Worthington v. Preston

30 F. Cas. 645

This text of 30 F. Cas. 645 (Worthington v. Preston) is published on Counsel Stack Legal Research, covering U.S. Circuit Court for the District of Eastern Pennsylvania primary law. Counsel Stack provides free access to over 12 million legal documents including statutes, case law, regulations, and constitutions.

Bluebook
Worthington v. Preston, 30 F. Cas. 645 (circtedpa 1824).

Opinion

WASHINGTON, Circuit Justice

(charging jury). If the defendant be liable for the escape which forms the ground of this action, it must be either (1) in his official capacity, or (2) upon a contract of bailment.

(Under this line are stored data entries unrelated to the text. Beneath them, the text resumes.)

(** Resources of an earlier stream are dropped when their grace is over. *)
Definition expireGraceLocked (now : Z) st : typeState V :=
  match ts_graceUntil st with
  | None => st
  | Some until =>
      if decide (now < until)%Z then st
      else foldl removeResource (set_sync st (ts_synced st) (ts_epoch st) None)
             (base.filter (λ p : string * ClientResource V, cr_epoch p.2 ≠ ts_epoch st)
                (map_to_list (ts_resources st))).*1
  end.

(** One resource of the loop of [apply]: the state and the aliases that were touched *)
Definition applyOne (acc : typeState V * gset string) (p : WireResource * option V) : typeState V * gset string :=
  let '(st, touched) := acc in
  let '(w, value) := p in
  let touched := list_to_set (default [] (ts_resourceAliases st !! wr_Name w)) ∪ touched in
  let st := removeResource st (wr_Name w) in
  match value with
  | None => (st, touched)
  | Some v =>
      if interested st (wr_Name w) (wr_Aliases w) then
        let st := set_index st (ts_sharedAliases st) (ts_aliases st) (ts_resourceAliases st)
                    (<[wr_Name w := mkCached v (ts_epoch st)]> (ts_resources st)) in
        let st := addResourceAliases st (wr_Name w) (wr_Aliases w) in
        (set_interest st (ts_names st) (ts_pending st)
           (ts_removed st ∖ list_to_set (wr_Aliases w) ∖ {[wr_Name w]}),
         list_to_set (wr_Aliases w) ∪ touched)
      else (st, touched)
  end.

(** One removed name *)
Definition applyRemoved (acc : typeState V * gset string) (name : string) : typeState V * gset string :=
  let '(st, touched) := acc in
  (removeResource st name, list_to_set (default [] (ts_resourceAliases st !! name)) ∪ touched).

(** The first response of a stream that does not resume replaces what was retained. *)
Definition startStream st (removed : list string) : typeState V * gset string :=
  if negb (ts_synced st) && bool_decide (cw_ReconnectGrace (ts_watch st) = 0%Z) then
    (mkType (ts_watch st) (ts_names st) (ts_pending st) ∅ ∅ ∅ ∅ ∅ (ts_synced st) (ts_epoch st) (ts_graceUntil st),
     list_to_set (removed ≫= λ name,
       base.filter (λ alias, ts_aliases st !! alias = Some name) (default [] (ts_resourceAliases st !! name))))
  else (st, ∅).

(** A touched alias that is gone ends or keeps the subscription to it. *)
Definition settleAlias (typ : string) c (alias : string) : Client V :=
  match cl_types c !! typ with
  | None => c
  | Some st => if isSome (ts_aliases st !! alias) then c else deletedSubscription c typ alias
  end.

1. The first is a question of law, and depends upon the construction of the act of congress respecting fugitives, and the act of assembly of this state, which has been read. The former authorises the owner of a fugitive from service, escaping from one state into another, or his agent, to seize him, and to take him before any federal or state judge, or magistrate of the county, &e., where the seizure is made, and upon proof to the satisfaction of such judge or magistrate that the person so seized doth, under the laws of the state from which he fled, owe service or la-bour to the person claiming him, it is made the duty of such judge or magistrate to give a certificate thereof to such claimant, or his agent, which is to be a sufficient warrant for removing the fugitive to the state from which he fled. This act confers only a limited authority upon the magistrate to examine into the claim of the alleged owner, and being satisfied on that point, to grant him a certificate to that effect. This is the commencement and termination of his duty. He has no authority to issue a warrant to apprehend the fugitive in the first instance, or to commit him after the examination is concluded, and thé certificate given. Pending the examination, whilst the fugitive is in custodia legis, the judge of this district and myself have always considered ourselves at liberty to commit, from day to day, till the examination is closed, or else the fugitive could not safely be indulged with time to get his witnesses to disprove the claim of the asserted owner, should he have any. An attempt has been made in congress to correct these glaring defects in the act, without which correction the act is found to be practically of little avail; but the attempt has not as yet succeeded. As it now stands, the magistrate had no authority to command the gaoler in this case to receive and safe keep the fugitive, and consequently, it is not a case provided for by the act of assembly of this state, which is confined to commitments •under the authority of the United States. But even if the magistrate had been authorized to commit, it would be a conclusive objection to the plaintiff’s demand, under this head, that no warrant of commitment was in fact granted.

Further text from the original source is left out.